*PROBLEM DETAILS*
Nothing in the records should change; write them all out exactly.

*SUPPLIED DATA*
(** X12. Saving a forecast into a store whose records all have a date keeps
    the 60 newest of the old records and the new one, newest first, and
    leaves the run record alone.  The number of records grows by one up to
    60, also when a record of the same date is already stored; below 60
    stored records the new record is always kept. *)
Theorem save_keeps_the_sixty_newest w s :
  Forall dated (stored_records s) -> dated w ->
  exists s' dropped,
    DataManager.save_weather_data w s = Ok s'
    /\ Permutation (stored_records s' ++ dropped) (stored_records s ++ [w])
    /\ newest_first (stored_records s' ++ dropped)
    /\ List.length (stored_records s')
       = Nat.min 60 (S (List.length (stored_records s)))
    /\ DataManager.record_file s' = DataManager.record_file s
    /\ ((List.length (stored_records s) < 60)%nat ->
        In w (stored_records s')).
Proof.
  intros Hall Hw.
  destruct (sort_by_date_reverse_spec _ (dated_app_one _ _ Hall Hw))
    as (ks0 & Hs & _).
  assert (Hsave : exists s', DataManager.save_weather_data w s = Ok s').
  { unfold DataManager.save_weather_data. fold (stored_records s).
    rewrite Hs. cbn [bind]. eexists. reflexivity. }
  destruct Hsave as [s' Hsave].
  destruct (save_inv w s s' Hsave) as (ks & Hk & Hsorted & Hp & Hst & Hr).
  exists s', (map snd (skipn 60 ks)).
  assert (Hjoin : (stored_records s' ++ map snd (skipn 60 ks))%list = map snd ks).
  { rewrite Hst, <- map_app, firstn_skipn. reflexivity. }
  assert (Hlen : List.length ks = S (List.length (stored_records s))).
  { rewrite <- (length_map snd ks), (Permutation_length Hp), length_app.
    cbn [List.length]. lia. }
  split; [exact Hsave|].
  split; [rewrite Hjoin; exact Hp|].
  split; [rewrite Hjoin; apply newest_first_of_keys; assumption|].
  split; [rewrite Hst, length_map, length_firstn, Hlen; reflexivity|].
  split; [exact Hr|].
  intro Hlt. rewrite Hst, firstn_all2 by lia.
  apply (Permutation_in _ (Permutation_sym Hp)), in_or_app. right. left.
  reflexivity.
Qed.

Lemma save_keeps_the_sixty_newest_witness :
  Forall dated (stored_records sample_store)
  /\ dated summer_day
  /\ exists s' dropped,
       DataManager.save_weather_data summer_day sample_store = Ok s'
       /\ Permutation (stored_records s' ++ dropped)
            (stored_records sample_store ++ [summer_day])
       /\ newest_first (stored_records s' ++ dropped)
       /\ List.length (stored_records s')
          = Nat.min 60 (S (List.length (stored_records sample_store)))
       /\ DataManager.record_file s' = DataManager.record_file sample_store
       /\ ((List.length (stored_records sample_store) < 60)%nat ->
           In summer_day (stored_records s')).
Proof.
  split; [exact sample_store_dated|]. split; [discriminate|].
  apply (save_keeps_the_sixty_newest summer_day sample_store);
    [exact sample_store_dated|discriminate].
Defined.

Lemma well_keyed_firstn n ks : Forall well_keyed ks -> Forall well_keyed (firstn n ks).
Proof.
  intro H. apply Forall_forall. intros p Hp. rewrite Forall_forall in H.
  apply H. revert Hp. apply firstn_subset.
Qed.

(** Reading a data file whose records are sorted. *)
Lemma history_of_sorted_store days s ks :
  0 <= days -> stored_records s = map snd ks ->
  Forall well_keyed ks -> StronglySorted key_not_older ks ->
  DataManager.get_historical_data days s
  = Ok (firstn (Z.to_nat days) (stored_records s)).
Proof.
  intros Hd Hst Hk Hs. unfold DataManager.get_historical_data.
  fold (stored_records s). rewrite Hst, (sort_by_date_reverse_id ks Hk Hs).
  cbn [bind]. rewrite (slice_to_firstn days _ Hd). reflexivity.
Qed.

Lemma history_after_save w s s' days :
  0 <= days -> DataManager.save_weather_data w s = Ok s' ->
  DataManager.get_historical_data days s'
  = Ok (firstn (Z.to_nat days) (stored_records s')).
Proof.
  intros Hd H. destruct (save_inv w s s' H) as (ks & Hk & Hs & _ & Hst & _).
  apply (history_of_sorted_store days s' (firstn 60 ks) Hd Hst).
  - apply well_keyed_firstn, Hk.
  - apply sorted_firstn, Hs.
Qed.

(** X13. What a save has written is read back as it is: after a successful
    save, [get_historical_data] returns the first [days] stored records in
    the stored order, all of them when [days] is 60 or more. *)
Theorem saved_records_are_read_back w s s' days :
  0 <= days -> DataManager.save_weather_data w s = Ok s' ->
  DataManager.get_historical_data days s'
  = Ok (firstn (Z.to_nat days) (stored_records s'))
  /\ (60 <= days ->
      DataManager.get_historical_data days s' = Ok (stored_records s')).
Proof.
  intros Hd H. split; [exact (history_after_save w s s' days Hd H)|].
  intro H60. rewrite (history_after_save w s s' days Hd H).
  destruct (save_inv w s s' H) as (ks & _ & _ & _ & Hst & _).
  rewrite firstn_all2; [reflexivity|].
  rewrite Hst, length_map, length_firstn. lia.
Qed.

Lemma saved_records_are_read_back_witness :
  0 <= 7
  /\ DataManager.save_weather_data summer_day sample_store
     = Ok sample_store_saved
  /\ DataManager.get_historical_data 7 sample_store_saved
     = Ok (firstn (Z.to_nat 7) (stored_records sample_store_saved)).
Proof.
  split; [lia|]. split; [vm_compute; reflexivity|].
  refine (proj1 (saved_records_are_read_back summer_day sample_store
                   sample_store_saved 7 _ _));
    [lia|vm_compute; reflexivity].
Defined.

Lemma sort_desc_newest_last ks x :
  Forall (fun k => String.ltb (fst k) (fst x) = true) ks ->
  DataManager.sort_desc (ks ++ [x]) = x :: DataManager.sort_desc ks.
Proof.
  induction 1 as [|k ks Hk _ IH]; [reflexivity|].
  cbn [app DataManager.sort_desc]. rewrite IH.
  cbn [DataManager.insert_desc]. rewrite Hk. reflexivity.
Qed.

*ANSWER BELOW*
(** X12. Saving a forecast into a store whose records all have a date keeps
    the 60 newest of the old records and the new one, newest first, and
    leaves the run record alone.  The number of records grows by one up to
    60, also when a record of the same date is already stored; below 60
    stored records the new record is always kept. *)
Theorem save_keeps_the_sixty_newest w s :
  Forall dated (stored_records s) -> dated w ->
  exists s' dropped,
    DataManager.save_weather_data w s = Ok s'
    /\ Permutation (stored_records s' ++ dropped) (stored_records s ++ [w])
    /\ newest_first (stored_records s' ++ dropped)
    /\ List.length (stored_records s')
       = Nat.min 60 (S (List.length (stored_records s)))
    /\ DataManager.record_file s' = DataManager.record_file s
    /\ ((List.length (stored_records s) < 60)%nat ->
        In w (stored_records s')).
Proof.
  intros Hall Hw.
  destruct (sort_by_date_reverse_spec _ (dated_app_one _ _ Hall Hw))
    as (ks0 & Hs & _).
  assert (Hsave : exists s', DataManager.save_weather_data w s = Ok s').
  { unfold DataManager.save_weather_data. fold (stored_records s).
    rewrite Hs. cbn [bind]. eexists. reflexivity. }
  destruct Hsave as [s' Hsave].
  destruct (save_inv w s s' Hsave) as (ks & Hk & Hsorted & Hp & Hst & Hr).
  exists s', (map snd (skipn 60 ks)).
  assert (Hjoin : (stored_records s' ++ map snd (skipn 60 ks))%list = map snd ks).
  { rewrite Hst, <- map_app, firstn_skipn. reflexivity. }
  assert (Hlen : List.length ks = S (List.length (stored_records s))).
  { rewrite <- (length_map snd ks), (Permutation_length Hp), length_app.
    cbn [List.length]. lia. }
  split; [exact Hsave|].
  split; [rewrite Hjoin; exact Hp|].
  split; [rewrite Hjoin; apply newest_first_of_keys; assumption|].
  split; [rewrite Hst, length_map, length_firstn, Hlen; reflexivity|].
  split; [exact Hr|].
  intro Hlt. rewrite Hst, firstn_all2 by lia.
  apply (Permutation_in _ (Permutation_sym Hp)), in_or_app. right. left.
  reflexivity.
Qed.

Lemma save_keeps_the_sixty_newest_witness :
  Forall dated (stored_records sample_store)
  /\ dated summer_day
  /\ exists s' dropped,
       DataManager.save_weather_data summer_day sample_store = Ok s'
       /\ Permutation (stored_records s' ++ dropped)
            (stored_records sample_store ++ [summer_day])
       /\ newest_first (stored_records s' ++ dropped)
       /\ List.length (stored_records s')
          = Nat.min 60 (S (List.length (stored_records sample_store)))
       /\ DataManager.record_file s' = DataManager.record_file sample_store
       /\ ((List.length (stored_records sample_store) < 60)%nat ->
           In summer_day (stored_records s')).
Proof.
  split; [exact sample_store_dated|]. split; [discriminate|].
  apply (save_keeps_the_sixty_newest summer_day sample_store);
    [exact sample_store_dated|discriminate].
Defined.

Lemma well_keyed_firstn n ks : Forall well_keyed ks -> Forall well_keyed (firstn n ks).
Proof.
  intro H. apply Forall_forall. intros p Hp. rewrite Forall_forall in H.
  apply H. revert Hp. apply firstn_subset.
Qed.

(** Reading a data file whose records are sorted. *)
Lemma history_of_sorted_store days s ks :
  0 <= days -> stored_records s = map snd ks ->
  Forall well_keyed ks -> StronglySorted key_not_older ks ->
  DataManager.get_historical_data days s
  = Ok (firstn (Z.to_nat days) (stored_records s)).
Proof.
  intros Hd Hst Hk Hs. unfold DataManager.get_historical_data.
  fold (stored_records s). rewrite Hst, (sort_by_date_reverse_id ks Hk Hs).
  cbn [bind]. rewrite (slice_to_firstn days _ Hd). reflexivity.
Qed.

Lemma history_after_save w s s' days :
  0 <= days -> DataManager.save_weather_data w s = Ok s' ->
  DataManager.get_historical_data days s'
  = Ok (firstn (Z.to_nat days) (stored_records s')).
Proof.
  intros Hd H. destruct (save_inv w s s' H) as (ks & Hk & Hs & _ & Hst & _).
  apply (history_of_sorted_store days s' (firstn 60 ks) Hd Hst).
  - apply well_keyed_firstn, Hk.
  - apply sorted_firstn, Hs.
Qed.

(** X13. What a save has written is read back as it is: after a successful
    save, [get_historical_data] returns the first [days] stored records in
    the stored order, all of them when [days] is 60 or more. *)
Theorem saved_records_are_read_back w s s' days :
  0 <= days -> DataManager.save_weather_data w s = Ok s' ->
  DataManager.get_historical_data days s'
  = Ok (firstn (Z.to_nat days) (stored_records s'))
  /\ (60 <= days ->
      DataManager.get_historical_data days s' = Ok (stored_records s')).
Proof.
  intros Hd H. split; [exact (history_after_save w s s' days Hd H)|].
  intro H60. rewrite (history_after_save w s s' days Hd H).
  destruct (save_inv w s s' H) as (ks & _ & _ & _ & Hst & _).
  rewrite firstn_all2; [reflexivity|].
  rewrite Hst, length_map, length_firstn. lia.
Qed.

Lemma saved_records_are_read_back_witness :
  0 <= 7
  /\ DataManager.save_weather_data summer_day sample_store
     = Ok sample_store_saved
  /\ DataManager.get_historical_data 7 sample_store_saved
     = Ok (firstn (Z.to_nat 7) (stored_records sample_store_saved)).
Proof.
  split; [lia|]. split; [vm_compute; reflexivity|].
  refine (proj1 (saved_records_are_read_back summer_day sample_store
                   sample_store_saved 7 _ _));
    [lia|vm_compute; reflexivity].
Defined.

Lemma sort_desc_newest_last ks x :
  Forall (fun k => String.ltb (fst k) (fst x) = true) ks ->
  DataManager.sort_desc (ks ++ [x]) = x :: DataManager.sort_desc ks.
Proof.
  induction 1 as [|k ks Hk _ IH]; [reflexivity|].
  cbn [app DataManager.sort_desc]. rewrite IH.
  cbn [DataManager.insert_desc]. rewrite Hk. reflexivity.
Qed.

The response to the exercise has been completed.